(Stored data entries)

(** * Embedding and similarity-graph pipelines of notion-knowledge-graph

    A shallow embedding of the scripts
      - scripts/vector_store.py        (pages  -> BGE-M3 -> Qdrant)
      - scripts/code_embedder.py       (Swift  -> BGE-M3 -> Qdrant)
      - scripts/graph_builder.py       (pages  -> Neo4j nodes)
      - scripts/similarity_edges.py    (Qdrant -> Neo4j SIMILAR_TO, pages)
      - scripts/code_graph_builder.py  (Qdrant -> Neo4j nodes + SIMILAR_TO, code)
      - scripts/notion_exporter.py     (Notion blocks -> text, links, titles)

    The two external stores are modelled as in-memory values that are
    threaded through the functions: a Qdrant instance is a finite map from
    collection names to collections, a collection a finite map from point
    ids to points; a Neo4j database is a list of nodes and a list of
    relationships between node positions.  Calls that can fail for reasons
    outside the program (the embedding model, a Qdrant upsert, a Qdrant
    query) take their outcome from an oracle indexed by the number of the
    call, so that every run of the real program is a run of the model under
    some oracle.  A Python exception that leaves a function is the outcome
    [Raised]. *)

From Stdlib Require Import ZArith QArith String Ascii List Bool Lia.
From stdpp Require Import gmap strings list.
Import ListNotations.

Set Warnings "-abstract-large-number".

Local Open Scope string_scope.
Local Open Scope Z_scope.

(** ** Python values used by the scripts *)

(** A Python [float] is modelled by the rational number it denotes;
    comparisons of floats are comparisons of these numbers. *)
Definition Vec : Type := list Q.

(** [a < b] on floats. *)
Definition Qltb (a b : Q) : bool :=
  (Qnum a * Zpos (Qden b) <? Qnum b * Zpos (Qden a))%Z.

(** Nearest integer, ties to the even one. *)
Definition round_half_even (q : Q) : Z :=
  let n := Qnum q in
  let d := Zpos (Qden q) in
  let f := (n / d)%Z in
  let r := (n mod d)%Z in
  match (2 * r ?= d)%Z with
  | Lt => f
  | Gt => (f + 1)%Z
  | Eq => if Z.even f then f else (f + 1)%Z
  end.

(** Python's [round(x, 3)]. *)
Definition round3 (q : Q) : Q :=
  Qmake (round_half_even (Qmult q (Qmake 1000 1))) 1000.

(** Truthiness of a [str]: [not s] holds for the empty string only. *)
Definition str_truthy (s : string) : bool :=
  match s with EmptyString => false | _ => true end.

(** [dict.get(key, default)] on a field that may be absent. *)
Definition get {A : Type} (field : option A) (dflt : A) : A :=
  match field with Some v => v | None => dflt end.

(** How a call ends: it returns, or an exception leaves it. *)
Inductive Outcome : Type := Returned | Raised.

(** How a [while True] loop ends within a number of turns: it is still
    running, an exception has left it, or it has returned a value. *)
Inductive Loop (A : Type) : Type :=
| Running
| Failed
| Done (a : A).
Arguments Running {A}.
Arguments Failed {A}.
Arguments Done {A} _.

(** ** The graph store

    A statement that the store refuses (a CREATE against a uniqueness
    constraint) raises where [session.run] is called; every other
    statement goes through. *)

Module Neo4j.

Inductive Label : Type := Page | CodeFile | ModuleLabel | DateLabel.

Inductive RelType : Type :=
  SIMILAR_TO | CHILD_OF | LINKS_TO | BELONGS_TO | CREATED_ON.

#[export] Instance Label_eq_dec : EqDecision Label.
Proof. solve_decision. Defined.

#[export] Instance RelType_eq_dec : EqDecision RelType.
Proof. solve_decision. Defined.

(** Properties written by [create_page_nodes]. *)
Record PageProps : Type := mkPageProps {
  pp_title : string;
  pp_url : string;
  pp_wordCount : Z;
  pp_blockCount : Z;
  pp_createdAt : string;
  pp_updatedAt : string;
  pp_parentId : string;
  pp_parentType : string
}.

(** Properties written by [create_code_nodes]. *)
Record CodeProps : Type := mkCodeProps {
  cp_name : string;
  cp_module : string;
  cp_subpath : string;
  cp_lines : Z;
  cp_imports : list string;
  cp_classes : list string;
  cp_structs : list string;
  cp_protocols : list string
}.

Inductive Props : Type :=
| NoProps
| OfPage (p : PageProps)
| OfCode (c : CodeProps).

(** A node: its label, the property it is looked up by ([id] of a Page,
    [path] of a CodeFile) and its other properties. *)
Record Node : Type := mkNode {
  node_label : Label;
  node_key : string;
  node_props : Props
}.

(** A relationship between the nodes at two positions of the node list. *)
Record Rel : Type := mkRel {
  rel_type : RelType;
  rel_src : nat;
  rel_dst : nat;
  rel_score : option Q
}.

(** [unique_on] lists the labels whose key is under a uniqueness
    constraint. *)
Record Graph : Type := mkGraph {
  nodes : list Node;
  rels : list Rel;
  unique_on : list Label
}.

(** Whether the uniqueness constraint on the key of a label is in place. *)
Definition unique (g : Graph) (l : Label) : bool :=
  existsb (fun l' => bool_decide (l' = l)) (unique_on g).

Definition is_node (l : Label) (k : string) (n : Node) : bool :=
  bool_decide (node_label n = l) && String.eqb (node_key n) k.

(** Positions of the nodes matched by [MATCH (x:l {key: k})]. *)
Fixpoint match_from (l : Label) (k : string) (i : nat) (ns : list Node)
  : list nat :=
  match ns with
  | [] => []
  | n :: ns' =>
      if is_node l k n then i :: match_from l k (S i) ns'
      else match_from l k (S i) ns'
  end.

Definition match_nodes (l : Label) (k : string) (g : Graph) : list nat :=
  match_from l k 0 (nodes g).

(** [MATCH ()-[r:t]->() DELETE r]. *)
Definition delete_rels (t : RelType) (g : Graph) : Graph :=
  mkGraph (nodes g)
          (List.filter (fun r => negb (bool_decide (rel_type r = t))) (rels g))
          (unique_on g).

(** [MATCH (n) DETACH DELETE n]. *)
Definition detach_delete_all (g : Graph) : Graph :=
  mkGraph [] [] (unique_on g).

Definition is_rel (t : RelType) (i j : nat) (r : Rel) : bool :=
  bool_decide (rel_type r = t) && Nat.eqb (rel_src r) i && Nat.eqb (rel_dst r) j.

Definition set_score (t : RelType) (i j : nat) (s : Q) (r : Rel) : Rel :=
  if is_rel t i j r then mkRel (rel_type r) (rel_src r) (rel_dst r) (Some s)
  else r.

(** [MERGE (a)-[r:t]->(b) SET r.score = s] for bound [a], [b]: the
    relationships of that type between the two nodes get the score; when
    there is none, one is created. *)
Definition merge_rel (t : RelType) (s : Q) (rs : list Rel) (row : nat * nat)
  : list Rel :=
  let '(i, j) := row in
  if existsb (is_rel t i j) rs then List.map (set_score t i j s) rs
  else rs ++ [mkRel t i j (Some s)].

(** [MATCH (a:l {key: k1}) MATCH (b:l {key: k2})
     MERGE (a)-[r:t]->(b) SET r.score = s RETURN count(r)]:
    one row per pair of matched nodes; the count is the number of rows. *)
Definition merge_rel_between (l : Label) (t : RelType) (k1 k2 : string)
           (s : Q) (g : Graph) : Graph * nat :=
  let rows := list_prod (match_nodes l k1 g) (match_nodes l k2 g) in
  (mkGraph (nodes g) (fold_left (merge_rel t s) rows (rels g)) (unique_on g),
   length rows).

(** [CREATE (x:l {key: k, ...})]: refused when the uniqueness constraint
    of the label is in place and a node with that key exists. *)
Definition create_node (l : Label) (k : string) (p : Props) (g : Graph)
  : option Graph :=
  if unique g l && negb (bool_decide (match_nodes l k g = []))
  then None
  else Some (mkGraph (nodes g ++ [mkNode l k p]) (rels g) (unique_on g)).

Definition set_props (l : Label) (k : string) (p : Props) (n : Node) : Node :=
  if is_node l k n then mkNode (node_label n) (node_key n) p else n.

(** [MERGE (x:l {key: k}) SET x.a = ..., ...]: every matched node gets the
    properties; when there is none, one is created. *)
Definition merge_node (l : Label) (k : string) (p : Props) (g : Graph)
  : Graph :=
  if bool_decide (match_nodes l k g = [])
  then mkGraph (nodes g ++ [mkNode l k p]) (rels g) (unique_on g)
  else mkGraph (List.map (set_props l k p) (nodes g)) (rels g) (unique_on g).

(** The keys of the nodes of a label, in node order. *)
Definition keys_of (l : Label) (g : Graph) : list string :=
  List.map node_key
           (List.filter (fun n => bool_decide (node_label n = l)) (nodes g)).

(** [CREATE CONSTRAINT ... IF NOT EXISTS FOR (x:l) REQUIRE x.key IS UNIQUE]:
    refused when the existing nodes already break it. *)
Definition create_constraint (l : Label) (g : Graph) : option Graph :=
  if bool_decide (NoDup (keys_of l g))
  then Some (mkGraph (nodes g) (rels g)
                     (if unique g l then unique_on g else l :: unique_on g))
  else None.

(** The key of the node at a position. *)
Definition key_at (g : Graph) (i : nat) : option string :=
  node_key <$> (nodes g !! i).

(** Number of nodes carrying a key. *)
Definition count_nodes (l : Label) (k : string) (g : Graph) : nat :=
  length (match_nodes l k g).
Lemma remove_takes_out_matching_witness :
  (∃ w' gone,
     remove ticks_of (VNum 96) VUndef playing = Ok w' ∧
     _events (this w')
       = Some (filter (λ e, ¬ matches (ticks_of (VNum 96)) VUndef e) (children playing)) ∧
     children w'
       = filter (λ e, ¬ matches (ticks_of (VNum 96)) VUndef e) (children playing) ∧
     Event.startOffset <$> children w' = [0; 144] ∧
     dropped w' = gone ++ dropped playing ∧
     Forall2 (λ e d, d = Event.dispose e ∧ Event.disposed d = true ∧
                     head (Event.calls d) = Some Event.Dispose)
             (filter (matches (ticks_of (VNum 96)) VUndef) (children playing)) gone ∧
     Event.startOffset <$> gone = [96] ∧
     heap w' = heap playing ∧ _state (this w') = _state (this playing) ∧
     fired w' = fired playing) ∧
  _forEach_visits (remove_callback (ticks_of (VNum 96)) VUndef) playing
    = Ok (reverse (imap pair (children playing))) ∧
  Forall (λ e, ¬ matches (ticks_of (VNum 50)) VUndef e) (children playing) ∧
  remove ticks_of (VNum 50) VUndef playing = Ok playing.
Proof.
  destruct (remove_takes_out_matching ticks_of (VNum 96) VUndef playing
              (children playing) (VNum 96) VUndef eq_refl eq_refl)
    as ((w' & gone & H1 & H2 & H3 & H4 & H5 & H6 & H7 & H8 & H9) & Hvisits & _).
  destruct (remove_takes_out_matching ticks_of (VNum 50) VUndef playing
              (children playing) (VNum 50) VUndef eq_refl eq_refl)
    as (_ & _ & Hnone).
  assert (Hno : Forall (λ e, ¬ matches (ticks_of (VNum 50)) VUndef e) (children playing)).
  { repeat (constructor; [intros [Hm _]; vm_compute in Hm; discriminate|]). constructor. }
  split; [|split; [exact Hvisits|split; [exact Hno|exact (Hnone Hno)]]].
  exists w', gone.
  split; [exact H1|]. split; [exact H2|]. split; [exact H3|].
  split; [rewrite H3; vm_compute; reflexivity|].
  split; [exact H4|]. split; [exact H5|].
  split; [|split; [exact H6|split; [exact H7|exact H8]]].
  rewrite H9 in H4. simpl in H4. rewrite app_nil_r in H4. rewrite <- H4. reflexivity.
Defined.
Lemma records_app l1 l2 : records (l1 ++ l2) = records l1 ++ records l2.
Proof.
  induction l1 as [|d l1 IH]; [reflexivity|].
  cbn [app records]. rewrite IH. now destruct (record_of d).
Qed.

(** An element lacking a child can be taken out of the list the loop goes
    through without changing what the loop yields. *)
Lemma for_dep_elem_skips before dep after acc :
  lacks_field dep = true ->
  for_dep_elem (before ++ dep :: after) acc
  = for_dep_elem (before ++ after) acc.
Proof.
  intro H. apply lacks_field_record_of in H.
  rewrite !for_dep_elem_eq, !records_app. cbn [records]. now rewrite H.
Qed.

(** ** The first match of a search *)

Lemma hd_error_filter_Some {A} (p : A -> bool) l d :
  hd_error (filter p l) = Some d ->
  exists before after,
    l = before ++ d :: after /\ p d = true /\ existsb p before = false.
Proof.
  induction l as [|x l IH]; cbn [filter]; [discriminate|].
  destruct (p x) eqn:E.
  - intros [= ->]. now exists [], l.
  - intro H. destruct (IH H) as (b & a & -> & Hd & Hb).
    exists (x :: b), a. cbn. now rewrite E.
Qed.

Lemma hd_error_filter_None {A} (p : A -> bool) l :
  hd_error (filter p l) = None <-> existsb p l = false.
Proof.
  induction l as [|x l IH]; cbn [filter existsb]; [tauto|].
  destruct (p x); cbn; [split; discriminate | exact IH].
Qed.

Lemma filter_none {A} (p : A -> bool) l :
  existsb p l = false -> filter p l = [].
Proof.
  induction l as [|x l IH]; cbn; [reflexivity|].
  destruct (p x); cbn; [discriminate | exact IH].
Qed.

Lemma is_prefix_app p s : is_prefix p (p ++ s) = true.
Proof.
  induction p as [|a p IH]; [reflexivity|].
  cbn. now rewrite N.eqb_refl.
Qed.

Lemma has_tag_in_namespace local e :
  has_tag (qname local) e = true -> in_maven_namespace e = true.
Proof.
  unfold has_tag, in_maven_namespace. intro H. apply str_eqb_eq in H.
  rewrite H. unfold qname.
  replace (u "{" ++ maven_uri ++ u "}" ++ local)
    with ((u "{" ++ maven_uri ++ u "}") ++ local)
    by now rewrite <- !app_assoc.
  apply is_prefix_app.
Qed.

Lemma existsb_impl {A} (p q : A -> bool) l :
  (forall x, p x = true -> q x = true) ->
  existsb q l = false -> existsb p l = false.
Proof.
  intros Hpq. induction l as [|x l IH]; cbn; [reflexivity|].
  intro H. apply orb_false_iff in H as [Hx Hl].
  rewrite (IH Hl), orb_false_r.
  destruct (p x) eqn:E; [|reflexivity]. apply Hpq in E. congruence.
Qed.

— Work to complete —
Starting at the line that has "Definition unique (g" in the records above, restate word for word every line until the one that has "if is_node l k n then i", and include that one as well.

— Response below —
Definition unique (g : Graph) (l : Label) : bool :=
  existsb (fun l' => bool_decide (l' = l)) (unique_on g).

Definition is_node (l : Label) (k : string) (n : Node) : bool :=
  bool_decide (node_label n = l) && String.eqb (node_key n) k.

(** Positions of the nodes matched by [MATCH (x:l {key: k})]. *)
Fixpoint match_from (l : Label) (k : string) (i : nat) (ns : list Node)
  : list nat :=
  match ns with
  | [] => []
  | n :: ns' =>
      if is_node l k n then i :: match_from l k (S i) ns'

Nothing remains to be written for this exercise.